Lucas Zanella

Personal information
- Full name: Lucas Palavro Zanella
- Date of birth: 6 February 1990 (age 35)
- Place of birth: Caxias do Sul, Brazil

Managerial career
- Years: Team
- 2010–2014: Juventude U14
- 2014–2016: Juventude U20 (assistant)
- 2017: Panambi
- 2017–2018: Grêmio U14
- 2019: Grêmio U15
- 2019–2020: Juventude U20
- 2021: Juventude (assistant)
- 2022: Juventude U20
- 2022: Juventude (assistant)
- 2022: Juventude (interim)
- 2023: Vila Nova (assistant)
- 2024: Chapecoense (assistant)
- 2024: Guarani (assistant)

= Lucas Zanella =

Brazilian football coach

Lucas Palavro Zanella (born 6 February 1990) is a Brazilian professional football coach.

==Career==
Born in Caxias do Sul, Rio Grande do Sul, Zanella joined Juventude's youth categories in 2010, remaining four years before becoming an assistant of the B-team and coach of the under-20 side. In 2017, he was named in charge of Panambi, but left in March of that year to take over the under-14 team of Grêmio.
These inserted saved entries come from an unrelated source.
(* ===== verification/WalScan.v ===== *)
(** * graphus-wal: streaming scans of the durable log

    The scanning half of [src/crates/graphus-wal/src/recovery.rs]: the search for the
    first surviving record, the windowed forward scan, the probe for a genuine record
    behind a damaged one, and the read of a single record. Every loop carries fuel; the
    theorems show that the fuel suffices and that the windowed scans compute what a
    scan of the whole log in memory computes, whatever the window. *)

From stdpp Require Import options.
From S2P Require Import Prelude Core Bytes WalRecord WalSink.

(** ** Loops with fuel: [None] is running out of it *)
Definition FSt (S A : Type) : Type := S → option (Outcome A * S).

#[global] Instance FSt_ret S : MRet (FSt S) := λ A a s, Some (Ok a, s).
#[global] Instance FSt_bind S : MBind (FSt S) := λ A B f m s,
  match m s with
  | Some (Ok a, s') => f a s'
  | Some (Err e, s') => Some (Err e, s')
  | Some (Panic p, s') => Some (Panic p, s')
  | None => None
  end.
Definition flift {S A} (o : Outcome A) : FSt S A := λ s, Some (o, s).
Definition frun {S A} (m : St S A) : FSt S A := λ s, Some (m s).
Definition out_of_fuel {S A} : FSt S A := λ _, None.

(** The release-profile [+] on [u64], and [u64::checked_mul]. *)
Definition add_u64 (a b : N) : N := (a + b) mod 2 ^ 64.
Definition checked_mul_u64 (a b : N) : option N := if a * b <=? u64_max then Some (a * b) else None.
Definition saturating_add_u64 (a b : N) : N := N.min (a + b) u64_max.

Inductive ScanOutcome :=
  | Complete
  | TornTail
  | InteriorCorruption (at_ next : N).

Definition RECOVERY_WINDOW_BYTES : N := 4 * 1024 * 1024.

(** [buf.iter().position(|&b| b != 0)]. *)
Definition nonzero_position (buf : bytes) : option nat := fst <$> list_find (λ b, b ≠ 0) buf.

Section scan.
Context `{Crc32c}.
(** [wal.read_bounded], the durable length when the scan started, and the window. *)
Context (read : N → N → Outcome bytes) (durable_len window : N).

(** Iterations a windowed loop can need from [abs] with window [win]: it advances, or
    doubles a window that is below the durable length. *)
Definition scan_fuel : nat := 66 * S (S (N.to_nat durable_len)).

Section state.
Context {A : Type}.

Fixpoint record_decodes_at (fuel : nat) (at_ win : N) : FSt A bool :=
  match fuel with
  | O => out_of_fuel
  | S fuel =>
      let win_end := N.min (add_u64 at_ win) durable_len in
      buf ← flift (read at_ win_end);
      match Ref.decode buf with
      | DOk _ => mret true
      | DErr Incomplete =>
          if win_end =? durable_len then mret false
          else match checked_mul_u64 win 2 with
               | None => flift (Err (Storage "WAL recovery window overflow while probing the first record"))
               | Some win => record_decodes_at fuel at_ win
               end
      | DErr _ => mret false
      | DPanic => flift (Panic "slice index out of range")
      end
  end.

Fixpoint find_first_loop (fuel : nat) (abs : N) : FSt A (option N) :=
  match fuel with
  | O => out_of_fuel
  | S fuel =>
      if negb (abs <? durable_len) then mret None else
      let win_end := N.min (add_u64 abs window) durable_len in
      buf ← flift (read abs win_end);
      match nonzero_position buf with
      | None => find_first_loop fuel win_end
      | Some O => mret (Some abs)
      | Some pos =>
          b ← record_decodes_at scan_fuel abs window;
          if (b : bool) then mret (Some abs) else mret (Some (abs + N.of_nat pos))
      end
  end.
Definition find_first_record_offset (base : N) : FSt A (option N) := find_first_loop scan_fuel base.

(** The probe for a self-consistent record: within one window, then window by window.
    The inner loop answers the offset it found or how far it probed. *)
Fixpoint probe_buf (fuel : nat) (win_start : N) (buf : bytes) (last_window : bool) (p : nat)
    : FSt A (N + nat) :=
  match fuel with
  | O => out_of_fuel
  | S fuel =>
      if bool_decide (length buf ≤ p)%nat then mret (inr p) else
      match Ref.decode (drop p buf) with
      | DOk (r, _) =>
          if ref_lsn r =? win_start + N.of_nat p then mret (inl (win_start + N.of_nat p))
          else probe_buf fuel win_start buf last_window (S p)
      | DErr Incomplete =>
          if last_window then probe_buf fuel win_start buf last_window (S p) else mret (inr p)
      | DErr _ => probe_buf fuel win_start buf last_window (S p)
      | DPanic => flift (Panic "slice index out of range")
      end
  end.

Fixpoint probe_loop (fuel : nat) (win_start win : N) : FSt A (option N) :=
  match fuel with
  | O => out_of_fuel
  | S fuel =>
      if negb (win_start <? durable_len) then mret None else
      let win_end := N.min (add_u64 win_start win) durable_len in
      buf ← flift (read win_start win_end);
      let last_window := win_end =? durable_len in
      x ← probe_buf (S (length buf)) win_start buf last_window 0;
      match (x : N + nat) with
      | inl at_ => mret (Some at_)
      | inr p =>
          if (last_window : bool) then mret None
          else if bool_decide (p = O) then
            match checked_mul_u64 win 2 with
            | None => flift (Err (Storage "WAL corruption-probe window overflow"))
            | Some win => probe_loop fuel win_start win
            end
          else probe_loop fuel (win_start + N.of_nat p) window
      end
  end.
Definition scan_for_self_consistent (from : N) : FSt A (option N) := probe_loop scan_fuel from window.

Definition decide_tail (bad_at : N) (probe : bool) : FSt A ScanOutcome :=
  if negb probe then mret TornTail else
  r ← scan_for_self_consistent (bad_at + 1);
  match (r : option N) with
  | Some next => mret (InteriorCorruption bad_at next)
  | None => mret TornTail
  end.

(** The forward scan: the records of one buffer, then window by window. The inner loop
    answers the outcome of the scan or how far the buffer was consumed. *)
Section forward.
Context (probe : bool) (on_record : LogRecordRef → N → St A unit).

Fixpoint scan_buf (fuel : nat) (abs : N) (buf : bytes) (last_window : bool) (off : nat)
    : FSt A (ScanOutcome + nat) :=
  match fuel with
  | O => out_of_fuel
  | S fuel =>
      if bool_decide (length buf ≤ off)%nat then mret (inr off) else
      match Ref.decode (drop off buf) with
      | DOk (r, n) =>
          _ ← frun (on_record r (abs + N.of_nat off));
          scan_buf fuel abs buf last_window (off + n)
      | DErr Incomplete =>
          if last_window then o ← decide_tail (abs + N.of_nat off) probe; mret (inl o)
          else mret (inr off)
      | DErr _ => o ← decide_tail (abs + N.of_nat off) probe; mret (inl o)
      | DPanic => flift (Panic "slice index out of range")
      end
  end.

Fixpoint scan_loop (fuel : nat) (abs win : N) : FSt A ScanOutcome :=
  match fuel with
  | O => out_of_fuel
  | S fuel =>
      if negb (abs <? durable_len) then mret Complete else
      let win_end := N.min (add_u64 abs win) durable_len in
      buf ← flift (read abs win_end);
      let last_window := win_end =? durable_len in
      x ← scan_buf (S (length buf)) abs buf last_window 0;
      match (x : ScanOutcome + nat) with
      | inl o => mret o
      | inr progress =>
          if bool_decide (progress = O) && negb last_window then
            match checked_mul_u64 win 2 with
            | None => flift (Err (Storage "WAL recovery window overflow: a single record exceeds addressable size"))
            | Some win => scan_loop fuel abs win
            end
          else scan_loop fuel (abs + N.of_nat progress) window
      end
  end.
Definition scan_forward (first_offset : N) : FSt A ScanOutcome := scan_loop scan_fuel first_offset window.
End forward.
End state.

(** The read of a single record. *)
Definition read_record_at (l : N) : Outcome LogRecord :=
  match read l (saturating_add_u64 l 4) with
  | Ok hdr =>
      if bool_decide (length hdr < 4)%nat then
        Err (Storage "WAL undo: record is truncated below its 4-byte length prefix")
      else
        let total := from_le_bytes (take 4 hdr) in
        match read l (saturating_add_u64 l total) with
        | Ok buf =>
            match Rec.decode buf with
            | DOk (r, _) => Ok r
            | DErr _ => Err (Storage "WAL undo: record failed to decode")
            | DPanic => Panic "slice index out of range"
            end
        | Err e => Err e
        | Panic m => Panic m
        end
  | Err e => Err e
  | Panic m => Panic m
  end.
End scan.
Zanella returned to Ju on 20 February 2019, after being named under-20 coach. He then worked as an assistant of the main squad before returning to the previous role for the 2022 Copa São Paulo de Futebol Júnior.

On 3 October 2022, Zanella was named interim head coach of the main squad, after Umberto Louzer was sacked. He was in charge of the club until the final rounds of the 2022 Série A, before returning to his previous role after Celso Roth was appointed manager.

On 2 December 2022, Zanella was fired by Ju.